Теохари поднял консервную банку, стал пить большими глотками, и выпирающий кадык забегал вверх-вниз по его жилистой шее.
— Сами все видите, — заговорил Жельо. Больной глаз его был затянут бельмом, но здоровый горел дьявольской хитростью. — Почему суем голову туда, куда и палец просунуть нельзя? Так нам и надо, пускай! А было время, плавали — ветер догоняли, перья от чаек собирали… Теперь эти перья разнесут нас в пух и прах!.. Э-эх, салажата!
— Что говорить, — Паско затряс головой, — о пальце да о голове… И мой дядя кричал бывало: «Иди, Пасенце, посмотришь мир, поплаваешь, человеком станешь!»…
А в такое время в живых бы остаться — и на том спасибо!
— Пасенце-поросенок! Глупенький был, ошибся, — рассудил Жельо. — Мясо на собак поревели, потаскуха кельнершей стала, а мужик непутевый — в моряки пошел!
— Ну уж скажешь! Вовсе я не непутевый даже, — обиделся Паско.
— Присказка есть такая.
— У Пасенце шея мужицкая, зато лоб министерский, — мрачно отозвался Мишок. — Ты ведь получил надгробную медаль? За что даются медали? За ум!
Он стукнул себя по лбу. «Надгробными» они называли медали «За доблестный труд», которые им роздали в прошлом году.
— Скоро, гляди, возненавидим свое ремесло, — как бы рассуждая сам с собой, проворчал толстый третий механик Спиридон. Он был самоучкой (окончил какие-то технические курсы, и, если бы не такое смутное время, его вряд ли приняли бы на корабль). — Отец мой был моряком, но тогда моряки были настоящие люди, не то что мы! Он так наставлял меня: «Спире, плюнь на паршивый берег, там одни трусы, мошенники и жулики»… Эх, было времечко — не то что сейчас!..
— Не дозрел ты еще, Спире! — сказал Жельо. — Вино зреет год, два, а то и пять… А ты добиваешь уже пятый десяток, на гору стал похож, а все тебе невдомек: лес будут рубить — щепки полетят, тебя не спросят, сохранил ты еще разум или его кукушка унесла.
— Ну так кто же виноват? — резко спросил Мишок.
— Э-э, а на что тебе башка дана? Для украшения, выходит… Эх, где же этот Илийка, позовите его, пускай выдаст задушевную. Позовите его, салажата!
Привели рулевого Илийчо, который вздыхал по всякому поводу: «Ах ты, черт возьми», за что и пристало к нему прозвище «Ах-ты, Ах-ты»; умел он и подстригать, и растирать при простуде, был добродушен и сговорчив, и все называли его ласково Илийка, несмотря на то, что шел ему уже четвертый десяток…
Он вошел (матрос, выставленный сигналить, закрыл за ним дверь) ухмыляясь.
— Пьете, похоже, а? Пьете!
Теохари налил ему банку, и Илийка с удовольствием одним духом осушил ее.
— Ах ты, черт возьми! — просветленно произнес он и отер губы тыльной стороной ладони.

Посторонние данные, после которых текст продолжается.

(** ** What the test data and the test oracles guarantee *)

Import Statevector_primitive_proofs Backend_estimator_proofs.

Lemma fromkeys_range_keys n : ((λ p : nat, (p, @None nat)) <$> seq 0 n).*1 = seq 0 n.
Proof. generalize 0. induction n as [|n IH]; intros j; [done|]. csimpl. by rewrite IH. Qed.

Lemma lookup_fromkeys_range n p :
  fromkeys_range n !! p = if decide (p < n) then Some None else None.
Proof.
  unfold fromkeys_range. case_decide as Hp.
  - apply elem_of_list_to_map_1.
    + rewrite fromkeys_range_keys. apply NoDup_seq.
    + apply (list_elem_of_fmap_2 (λ p : nat, (p, @None nat))).
      apply elem_of_seq. lia.
  - apply not_elem_of_list_to_map_1. rewrite fromkeys_range_keys.
    rewrite elem_of_seq. lia.
Qed.

(** A pair of [zip(layout_intlist, qubits)]: the physical qubit chosen for a
    logical qubit, with that logical qubit. *)
Lemma elem_of_zip_seq (l : list nat) p v :
  (p, v) ∈ zip l (seq 0 (length l)) ↔ l !! v = Some p.
Proof.
  rewrite (elem_of_lookup_zip_with pair). split.
  - intros (k & x & y & [= -> ->] & Hx & Hy).
    apply lookup_seq in Hy as [-> _]. done.
  - intros Hv. exists v, p, v. split; [done|]. split; [done|].
    apply lookup_seq. split; [done|]. by eapply lookup_lt_Some.
Qed.

Lemma lookup_layout_pairs (l : list nat) p :
  NoDup l →
  (∀ v, dict (zip l (seq 0 (length l))) !! p = Some v ↔ l !! v = Some p) ∧
  (dict (zip l (seq 0 (length l))) !! p = None ↔ p ∉ l).
Proof.
  intros Hnd.
  assert (Hfst : (zip l (seq 0 (length l))).*1 = l)
    by (apply fst_zip; by rewrite length_seq).
  split.
  - intros v. rewrite dict_lookup_NoDup by by rewrite Hfst.
    apply elem_of_zip_seq.
  - rewrite <-not_elem_of_dom, dict_dom, Hfst.
    by rewrite elem_of_list_to_set.
Qed.

(** X9. The layout dictionary the tests build from [target_qubits] and a
    duplicate-free [layout_intlist]: a physical qubit holds logical qubit
    [v] exactly when it is [layout_intlist[v]]; a physical qubit of the
    target that the list does not name is present and unmapped; and no
    other key exists. *)
Theorem layout_dict_lookup (target_qubits : nat) (layout_intlist : list nat) :
  NoDup layout_intlist →
  let layout :=
    layout_dict target_qubits layout_intlist (length layout_intlist) in
  (∀ p v, layout !! p = Some (Some v) ↔ layout_intlist !! v = Some p) ∧
  (∀ p, layout !! p = Some None ↔ p < target_qubits ∧ p ∉ layout_intlist) ∧
  (∀ p, layout !! p = None ↔ target_qubits ≤ p ∧ p ∉ layout_intlist).
Proof.
  intros Hnd layout.
  assert (Hlookup : ∀ p, layout !! p =
            match dict (zip layout_intlist (seq 0 (length layout_intlist))) !! p
            with
            | Some v => Some (Some v)
            | None => if decide (p < target_qubits) then Some None else None
            end).
  { intros p. unfold layout, layout_dict.
    rewrite lookup_union, lookup_fmap, lookup_fromkeys_range.
    destruct (dict _ !! p); case_decide; reflexivity. }
  split; [|split]; intros p; [intros v|..]; rewrite Hlookup;
    destruct (lookup_layout_pairs layout_intlist p Hnd) as [Hsome Hnone];
    destruct (dict _ !! p) as [v'|] eqn:Hd.
  - rewrite <-Hsome. split; congruence.
  - rewrite <-Hsome. case_decide; split; congruence.
  - split; [done|]. intros [_ Hnot]. apply Hnone in Hnot. done.
  - case_decide; split; try done.
    + intros _. split; [done|]. by apply Hnone.
    + intros [? _]. lia.
  - split; [done|]. intros [_ Hnot]. apply Hnone in Hnot. done.
  - case_decide; split; try done.
    + intros [? _]. lia.
    + intros _. split; [lia|]. by apply Hnone.
Qed.

Lemma layout_dict_lookup_witness :
  layout_dict 4 [3; 1] 2 !! 1 = Some (Some 1) ∧
  layout_dict 4 [3; 1] 2 !! 2 = Some None ∧
  layout_dict 4 [3; 1] 2 !! 4 = None.
Proof.
  assert (Hnd : NoDup [3; 1]).
  { apply NoDup_cons. split; [|apply NoDup_singleton].
    intros Hin. apply list_elem_of_singleton in Hin. discriminate. }
  destruct (layout_dict_lookup 4 [3; 1] Hnd) as (Hsome & Hnone & Habsent).
  split; [by apply Hsome|]. split.
  - apply Hnone. split; [lia|]. intros Hin.
    repeat (apply elem_of_cons in Hin as [Hin|Hin]; [discriminate|]).
    by apply elem_of_nil in Hin.
  - apply Habsent. split; [lia|]. intros Hin.
    repeat (apply elem_of_cons in Hin as [Hin|Hin]; [discriminate|]).
    by apply elem_of_nil in Hin.
Defined.

Lemma filter_ext_elem {A} (P Q : A → Prop) `{!∀ x, Decision (P x)}
    `{!∀ x, Decision (Q x)} (l : list A) :
  (∀ x, x ∈ l → P x ↔ Q x) → filter P l = filter Q l.
Proof.
  induction l as [|x l IH]; intros Hext; [done|].
  rewrite !filter_cons, IH.
  - destruct (decide (P x)) as [HP|HP], (decide (Q x)) as [HQ|HQ]; try done.
    + destruct HQ. apply Hext; [left|done].
    + destruct HP. apply Hext; [left|done].
  - intros y Hy. apply Hext. by right.
Qed.

(** The oracle of the test enumerates the term and keeps the positions of
    the labels other than I. *)
Lemma non_identity_positions (pauli : PauliTerm) j :
  (filter (λ ip : nat * PauliLabel, ip.2 ≠ LI)
     (zip (seq j (length pauli)) pauli)).*1
  = filter (λ q, label_at pauli (q - j) ≠ LI) (seq j (length pauli)).
Proof.
  revert j. induction pauli as [|x pauli IH]; intros j; [done|].
  simpl. rewrite !filter_cons. simpl. rewrite Nat.sub_diag.
  assert (Htail : filter (λ q, label_at (x :: pauli) (q - j) ≠ LI)
                    (seq (S j) (length pauli))
                  = filter (λ q, label_at pauli (q - S j) ≠ LI)
                      (seq (S j) (length pauli))).
  { apply filter_ext_elem. intros q Hq%elem_of_seq.
    by replace (q - j) with (S (q - S j)) by lia. }
  rewrite Htail, <-IH. unfold label_at at 1. simpl.
  by destruct (decide (x ≠ LI)).
Qed.

Lemma meas_indices_model (pauli : PauliTerm) :
  meas_indices pauli = measured_qubit_indices pauli.
Proof.
  unfold meas_indices, measured_qubit_indices, enumerate.
  rewrite non_identity_positions.
  by rewrite (list_filter_iff _ (λ q, label_at pauli q ≠ LI))
    by (intros q; by rewrite Nat.sub_0_r).
Qed.

(** X10. The oracle [meas_indices] of the tests: it is never empty and
    strictly increasing; when the term has a label other than I it holds
    exactly the positions of such labels; when every label is I (or the
    term is empty) it is the tuple (0,). *)
Theorem meas_indices_spec (pauli : PauliTerm) :
  meas_indices pauli ≠ [] ∧
  StronglySorted lt (meas_indices pauli) ∧
  (Exists (λ label, label ≠ LI) pauli →
     ∀ q, q ∈ meas_indices pauli
          ↔ ∃ label, pauli !! q = Some label ∧ label ≠ LI) ∧
  (Forall (λ label, label = LI) pauli → meas_indices pauli = [0]).
Proof.
  rewrite meas_indices_model.
  assert (Hlabel : ∀ q, label_at pauli q ≠ LI
                        ↔ ∃ label, pauli !! q = Some label ∧ label ≠ LI).
  { intros q. unfold label_at. destruct (pauli !! q) as [label|]; simpl.
    - split; [eauto|]. by intros (? & [= <-] & ?).
    - split; [done|]. by intros (? & ? & ?). }
  split; [|split; [|split]].
  - unfold measured_qubit_indices. by destruct (filter _ _).
  - unfold measured_qubit_indices.
    pose proof (filter_StronglySorted (λ q, label_at pauli q ≠ LI) _
                  (seq_StronglySorted 0 (length pauli))) as Hsorted.
    destruct (filter _ _); [|done]. repeat constructor.
  - intros (label & [q Hq]%list_elem_of_lookup & Hne)%Exists_exists q'.
    rewrite (measured_qubit_indices_some pauli q), <-Hlabel.
    + apply elem_of_non_identity.
    + apply Hlabel. eauto.
  - intros Hall. apply measured_qubit_indices_identity. intros q.
    unfold label_at. destruct (pauli !! q) as [label|] eqn:Hq; [|done].
    simpl. by eapply Forall_lookup in Hall.
Qed.

Lemma meas_indices_spec_witness :
  (2 ∈ meas_indices (Pauli "YIX") ↔
     ∃ label, Pauli "YIX" !! 2 = Some label ∧ label ≠ LI) ∧
  meas_indices (Pauli "IIII") = [0].
Proof.
  destruct (meas_indices_spec (Pauli "YIX")) as (_ & _ & Hsome & _).
  destruct (meas_indices_spec (Pauli "IIII")) as (_ & _ & _ & Hid).
  split.
  - apply Hsome. vm_compute. left. discriminate.
  - apply Hid. vm_compute. repeat constructor.
Defined.




End Test_backend_estimator_dev_proofs.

После такого угощения не нужно уже было упрашивать его: он сам вытащил из кармана окарину[15], некогда блестевшую синей эмалью, а теперь облупленную, вытер ее о штаны и с сосредоточенным видом поднес к губам.

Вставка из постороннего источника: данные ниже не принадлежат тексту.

(** * mcp-mysql-server: the tool dispatcher of [src/index.ts]

    A shallow embedding of the MCP server that exposes a MySQL database
    through the four tools [query], [insert], [update] and [delete], and the
    properties of its configuration loader, request dispatcher and execution
    gateway.

    Conventions of the embedding.
    - A JavaScript string is a [string]: each character stands for the UTF-16
      code unit of the same number, so the model covers the strings whose
      code units are below 256 (ASCII and Latin-1).  [toLowerCase] and [trim]
      are given for exactly that range, which they do not leave.
    - [process.env] is a finite map from names to strings.
    - The driver ([mysql2/promise]) is an oracle [Driver]; what the server
      does to it is recorded in a trace of [event]s.
    - An [async] function is a computation [M A] over the trace that either
      returns or throws. *)

From Stdlib Require Import String Ascii ZArith List Bool Lia.
From Stdlib Require Import DecimalString DecimalPos DecimalZ.
From stdpp Require Import base gmap strings.
Import ListNotations.

Local Open Scope string_scope.
Local Open Scope bool_scope.

#[local] Arguments String.append !s1 s2 : simpl nomatch.

(** ** JavaScript strings *)

(** The characters that cannot be written inside a literal here. *)
Definition dquote : string := String "034" EmptyString.
Definition backslash : string := String "092" EmptyString.
Definition newline : string := String "010" EmptyString.

Definition code (c : ascii) : nat := nat_of_ascii c.

Definition between (lo hi n : nat) : bool := (lo <=? n)%nat && (n <=? hi)%nat.

(** WhiteSpace and LineTerminator code units below 256: TAB, LF, VT, FF, CR,
    SP and NBSP. *)
Definition isWhiteSpace (c : ascii) : bool :=
  between 9 13 (code c) || (code c =? 32)%nat || (code c =? 160)%nat.

Fixpoint trimStart (s : string) : string :=
  match s with
  | String c r => if isWhiteSpace c then trimStart r else s
  | EmptyString => EmptyString
  end.

Fixpoint trimEnd (s : string) : string :=
  match s with
  | String c r =>
      match trimEnd r with
      | EmptyString => if isWhiteSpace c then EmptyString else String c EmptyString
      | r' => String c r'
      end
  | EmptyString => EmptyString
  end.

(** [String.prototype.trim] *)
Definition trim (s : string) : string := trimEnd (trimStart s).

(** Upper-case letters below 256: A-Z, and U+00C0..U+00DE but U+00D7. *)
Definition isUpper (c : ascii) : bool :=
  between 65 90 (code c)
  || (between 192 222 (code c) && negb (code c =? 215)%nat).

Definition lower_unit (c : ascii) : ascii :=
  if isUpper c then ascii_of_nat (code c + 32) else c.

(** [String.prototype.toLowerCase] *)
Fixpoint toLowerCase (s : string) : string :=
  match s with
  | String c r => String (lower_unit c) (toLowerCase r)
  | EmptyString => EmptyString
  end.

(** [String.prototype.toUpperCase].  The server applies it to tool names
    only; it is given for a-z and for the Latin-1 letters whose upper case is
    below 256 (U+00DF becomes SS), and leaves U+00B5 and U+00FF, whose upper
    case is not, as they are. *)
Definition upper_unit (c : ascii) : string :=
  if between 97 122 (code c)
     || (between 224 254 (code c) && negb (code c =? 247)%nat)
  then String (ascii_of_nat (code c - 32)) EmptyString
  else if (code c =? 223)%nat then "SS"
  else String c EmptyString.

Fixpoint toUpperCase (s : string) : string :=
  match s with
  | String c r => upper_unit c ++ toUpperCase r
  | EmptyString => EmptyString
  end.

(** [String.prototype.startsWith] *)
Definition startsWith (s searchString : string) : bool :=
  String.prefix searchString s.

(** [Array.prototype.includes] on an array of strings *)
Definition includes (l : list string) (x : string) : bool :=
  existsb (String.eqb x) l.

(** [text] has [sub] as a substring. *)
Definition Contains (sub text : string) : Prop :=
  exists before after, text = before ++ sub ++ after.

(** ** Numbers and BigInts *)

(** The Number values: NaN, the infinities, [Int z] for the Number of the
    integer [z] (exact up to 2^53; -0 is not told from 0), and [Frac repr]
    for a finite Number that is not an integer, carried by the text
    [Number::toString] gives it, since floating point is not computed
    here. *)
Inductive Number : Type :=
| NaN
| Infinity (negative : bool)
| Int (z : Z)
| Frac (repr : string).

(** The decimal numeral of an integer: the digits, after a minus sign when
    negative. *)
Definition decimal (z : Z) : string := NilZero.string_of_int (Z.to_int z).

(** [Number::toString] with radix 10.  For [Int z] it is the decimal numeral
    of [z], which is what JavaScript prints for the safe integers (up to
    2^53-1 in absolute value); beyond them JavaScript prints the digits of
    the rounded double, and an exponent from 10^21, which is not modelled:
    a statement that gives the text of a Number bounds it to that range. *)
Definition Number_toString (n : Number) : string :=
  match n with
  | NaN => "NaN"
  | Infinity false => "Infinity"
  | Infinity true => "-Infinity"
  | Int z => decimal z
  | Frac repr => repr
  end.

(** [BigInt.prototype.toString] *)
Definition BigInt_toString (z : Z) : string := decimal z.

Definition digit_value (c : ascii) : option Z :=
  if between 48 57 (code c) then Some (Z.of_nat (code c - 48)) else None.

(** The value of the longest prefix of decimal digits, [None] when it is
    empty. *)
Fixpoint parse_digits (acc : option Z) (s : string) : option Z :=
  match s with
  | String c r =>
      match digit_value c with
      | Some d => parse_digits (Some (10 * default 0%Z acc + d)%Z) r
      | None => acc
      end
  | EmptyString => acc
  end.

(** [parseInt(s, 10)]: leading white space is skipped, one sign is read,
    then the longest run of digits; what follows is ignored.  [Int z] is
    the Number of the integer read, which is that integer up to 2^53 and the
    nearest double beyond. *)
Definition parseInt10 (s : string) : Number :=
  let s := trimStart s in
  let (sign, digits) :=
    match s with
    | String c r =>
        if Ascii.eqb c "-" then ((-1)%Z, r)
        else if Ascii.eqb c "+" then (1%Z, r)
        else (1%Z, s)
    | EmptyString => (1%Z, s)
    end in
  match parse_digits None digits with
  | Some n => Int (sign * n)
  | None => NaN
  end.

(** ** Configuration loader (index.ts, lines 12-31) *)

(** [process.env]: a variable that is not set reads as [undefined]. *)
Definition environment : Type := gmap string string.

(** ToBoolean of [string | undefined] *)
Definition truthy (v : option string) : bool :=
  match v with
  | Some s => negb (s =? EmptyString)
  | None => false
  end.

Record ConnectionConfig : Type := {
  host : option string;
  user : option string;
  password : option string;
  database : option string;
  port : Number
}.

(** The constants of the module that the handlers read. *)
Record Config : Type := {
  connectionConfig : ConnectionConfig;
  MYSQL_ALLOW_WRITE_OPS : bool
}.

Definition MYSQL_PORT (env : environment) : Number :=
  if truthy (env !! "MYSQL_PORT")
  then parseInt10 (default EmptyString (env !! "MYSQL_PORT"))
  else Int 3306.

(** [v === lit] for [v : string | undefined] and a string literal *)
Definition strict_equal (v : option string) (lit : string) : bool :=
  match v with
  | Some s => s =? lit
  | None => false
  end.

Definition allow_write_ops (env : environment) : bool :=
  strict_equal (env !! "MYSQL_ALLOW_WRITE_OPS") "true".

Inductive startup : Type :=
| Exit (status : Z)
| Serving (cfg : Config).

(** The top level of the module: [process.exit(1)] or the constants. *)
Definition load (env : environment) : startup :=
  let MYSQL_HOST := env !! "MYSQL_HOST" in
  let MYSQL_USER := env !! "MYSQL_USER" in
  let MYSQL_PASSWORD := env !! "MYSQL_PASSWORD" in
  let MYSQL_DATABASE := env !! "MYSQL_DATABASE" in
  if negb (truthy MYSQL_HOST) || negb (truthy MYSQL_USER)
     || negb (truthy MYSQL_PASSWORD) || negb (truthy MYSQL_DATABASE)
  then Exit 1
  else Serving {|
    connectionConfig := {|
      host := MYSQL_HOST;
      user := MYSQL_USER;
      password := MYSQL_PASSWORD;
      database := MYSQL_DATABASE;
      port := MYSQL_PORT env |};
    MYSQL_ALLOW_WRITE_OPS := allow_write_ops env |}.


(** ** JavaScript values *)

#[local] Set Warnings "-register-all".

(** The values that cross the server: request arguments (parsed JSON) and
    what the driver resolves with.  An object is the list of its own
    enumerable properties in enumeration order.  A [Date] or a [Buffer] of a
    row stands as what its [toJSON] returns, which [JSON.stringify] takes in
    its place before anything else. *)
Inductive value : Type :=
| VUndefined
| VNull
| VBool (b : bool)
| VNumber (n : Number)
| VString (s : string)
| VBigInt (z : Z)
| VArray (elements : list value)
| VObject (properties : list (string * value)).

Definition typeof (v : value) : string :=
  match v with
  | VUndefined => "undefined"
  | VNull | VArray _ | VObject _ => "object"
  | VBool _ => "boolean"
  | VNumber _ => "number"
  | VString _ => "string"
  | VBigInt _ => "bigint"
  end.

Fixpoint lookup_property (k : string) (ps : list (string * value)) : option value :=
  match ps with
  | (k', v) :: ps' => if k' =? k then Some v else lookup_property k ps'
  | [] => None
  end.

(** [k in o] for an object or an array [o] and a name [k] that is neither an
    index nor [length]. *)
Definition has_property (k : string) (o : value) : bool :=
  match o with
  | VObject ps => bool_decide (is_Some (lookup_property k ps))
  | _ => false
  end.

(** [o.k] under the same conditions. *)
Definition get (o : value) (k : string) : value :=
  match o with
  | VObject ps => default VUndefined (lookup_property k ps)
  | _ => VUndefined
  end.

(** The string of a value that a type guard has narrowed to [string]. *)
Definition as_string (v : value) : string :=
  match v with
  | VString s => s
  | _ => EmptyString
  end.

(** [x !== 0] *)
Definition strict_not_zero (v : value) : bool :=
  match v with
  | VNumber (Int 0) => false
  | _ => true
  end.

Fixpoint join (sep : string) (l : list string) : string :=
  match l with
  | [] => EmptyString
  | [x] => x
  | x :: l' => x ++ sep ++ join sep l'
  end.

(** ToString, as a template literal applies it. *)
Fixpoint ToString (v : value) : string :=
  match v with
  | VUndefined => "undefined"
  | VNull => "null"
  | VBool true => "true"
  | VBool false => "false"
  | VNumber n => Number_toString n
  | VString s => s
  | VBigInt z => BigInt_toString z
  | VArray l =>
      join "," (map (fun x => match x with
                              | VUndefined | VNull => EmptyString
                              | _ => ToString x
                              end) l)
  | VObject _ => "[object Object]"
  end.

(** ** JSON.stringify *)

(** What a [throw] carries: an [Error] of the driver, a [TypeError] of the
    language, or the protocol error of the MCP SDK. *)
Inductive ErrorCode : Type := InvalidParams | MethodNotFound.

Definition ErrorCode_value (c : ErrorCode) : Z :=
  match c with
  | InvalidParams => -32602
  | MethodNotFound => -32601
  end.

Inductive exn : Type :=
| Error (message : string)
| TypeError (message : string)
| McpError (code : ErrorCode) (message : string).

(** [error.message] *)
Definition message_of (error : exn) : string :=
  match error with
  | Error message | TypeError message => message
  | McpError c message => "MCP error " ++ decimal (ErrorCode_value c) ++ ": " ++ message
  end.

Inductive completion (A : Type) : Type :=
| Normal (a : A)
| Throw (error : exn).
Arguments Normal {A} a.
Arguments Throw {A} error.

Definition hex_digit (n : nat) : ascii :=
  if (n <? 10)%nat then ascii_of_nat (48 + n) else ascii_of_nat (87 + n).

Матросы молча наблюдали, как он проделывал все это.
Соловьиный голос наполнил тесный грязный кубрик, и в нем словно бы просторнее стало.
— Давай, Пасенце, твой черед! — пригласил Жельо.
Паско начал громко, с большим старанием. От напряжения лицо его исказилось, как от испуга:
Ела ли ты кизил вилкой,
Пила ль вино с ложки-и-и?
— С чувством, с чувством! — напомнил ему Жельо.
Лицо кочегара сделалось еще напряженнее и испуганнее, и он запел во все горло.
Закончив песню, Паско потянулся за банкой. Еще его звали Какао, за то, что однажды он съел прокисший десерт, на который никто не захотел даже смотреть. Единственным последствием этого подвига для Паско было его прозвище, которое, как и любое прозвище, полученное на море, пристает к человеку накрепко, на всю жизнь.
— А вообще-то всякое может случиться, — заговорил Жельо, похлопывая по колену то Дичо, то Теохари, сидевших по обе стороны от него. — Да такое, после чего не иначе как лошадиной пасхи[16] ждать!
И он рассказал, как экипаж «Принца Кирилла» направлялся поездом в Салоники, а партизаны остановили состав и увели всех в горы. Страшно, конечно, было им очень, думали, ведут их на расстрел, и каждый давал себе слово, коли останется в живых, ни на шаг не подходить ни к кораблю, ни к морю! Главный над партизанами — «невидный собой человечек, самый маленький из всех», — самолично объявился перед моряками. Они побледнели, словно это смерть сама к ним пожаловала. Но, слава богу, пронесло. Он давай их поносить так-растак, а им это словно елей на душу, потому как сразу смекнули: шкура-то цела будет. Так, мол, и так, говорил он им, соображение должны иметь, видите, как обстоят дела, немцы проигрывают войну, не надо нм помогать, а наоборот, мол, идите к нам, чтобы уничтожить их скорее и заниматься потом своими делами.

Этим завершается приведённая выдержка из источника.